(* ===== verification/_CoqProject ===== *)
-Q . S2P
Prelude.v
Bytes.v
Wire.v
Dns.v
DnsFacts.v
DnsProps.v
Text.v
Net.v
Headers.v
Ecs.v
EcsFacts.v
EcsProps.v
RrTypes.v
Msg.v
MsgFacts.v
MsgProps.v
DnsJson.v
DnsJsonFacts.v
DnsJsonProps.v
FastestIpCache.v
FastestIpCacheFacts.v
FastestIpCacheProps.v
Errors.v
Bootstrap.v
BootstrapFacts.v
BootstrapProps.v
F64.v
Upstream.v
UpstreamFacts.v
UpstreamProps.v
FastestAddr.v
FastestAddrFacts.v
FastestAddrProps.v
Proxy.v
ProxyFacts.v
ProxyProps.v
Clients.v
ClientsProps.v
Odoh.v
Http.v
H3Server.v
HttpFacts.v
HttpProps.v
HttpSafety.v
H3Pending.v
H3PendingProps.v
DohPool.v
DohPoolProps.v
Breaker.v
BreakerProps.v
DohClient.v
DohClientFacts.v
DohClientProps.v
Config.v
ConfigProps.v
Serve.v
ServeProps.v
Watcher.v
WatcherProps.v
Connection.v
ConnectionProps.v
Process.v
ProcessProps.v
Server.v
ServerProps.v
ProgramProps.v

▸ EXERCISE
In the answer, the listing above should be restated word for word.

▸ REPLY TO THE EXERCISE
(* ===== verification/_CoqProject ===== *)
-Q . S2P
Prelude.v
Bytes.v
Wire.v
Dns.v
DnsFacts.v
DnsProps.v
Text.v
Net.v
Headers.v
Ecs.v
EcsFacts.v
EcsProps.v
RrTypes.v
Msg.v
MsgFacts.v
MsgProps.v
DnsJson.v
DnsJsonFacts.v
DnsJsonProps.v
FastestIpCache.v
FastestIpCacheFacts.v
FastestIpCacheProps.v
Errors.v
Bootstrap.v
BootstrapFacts.v
BootstrapProps.v
F64.v
Upstream.v
UpstreamFacts.v
UpstreamProps.v
FastestAddr.v
FastestAddrFacts.v
FastestAddrProps.v
Proxy.v
ProxyFacts.v
ProxyProps.v
Clients.v
ClientsProps.v
Odoh.v
Http.v
H3Server.v
HttpFacts.v
HttpProps.v
HttpSafety.v
H3Pending.v
H3PendingProps.v
DohPool.v
DohPoolProps.v
Breaker.v
BreakerProps.v
DohClient.v
DohClientFacts.v
DohClientProps.v
Config.v
ConfigProps.v
Serve.v
ServeProps.v
Watcher.v
WatcherProps.v
Connection.v
ConnectionProps.v
Process.v
ProcessProps.v
Server.v
ServerProps.v
ProgramProps.v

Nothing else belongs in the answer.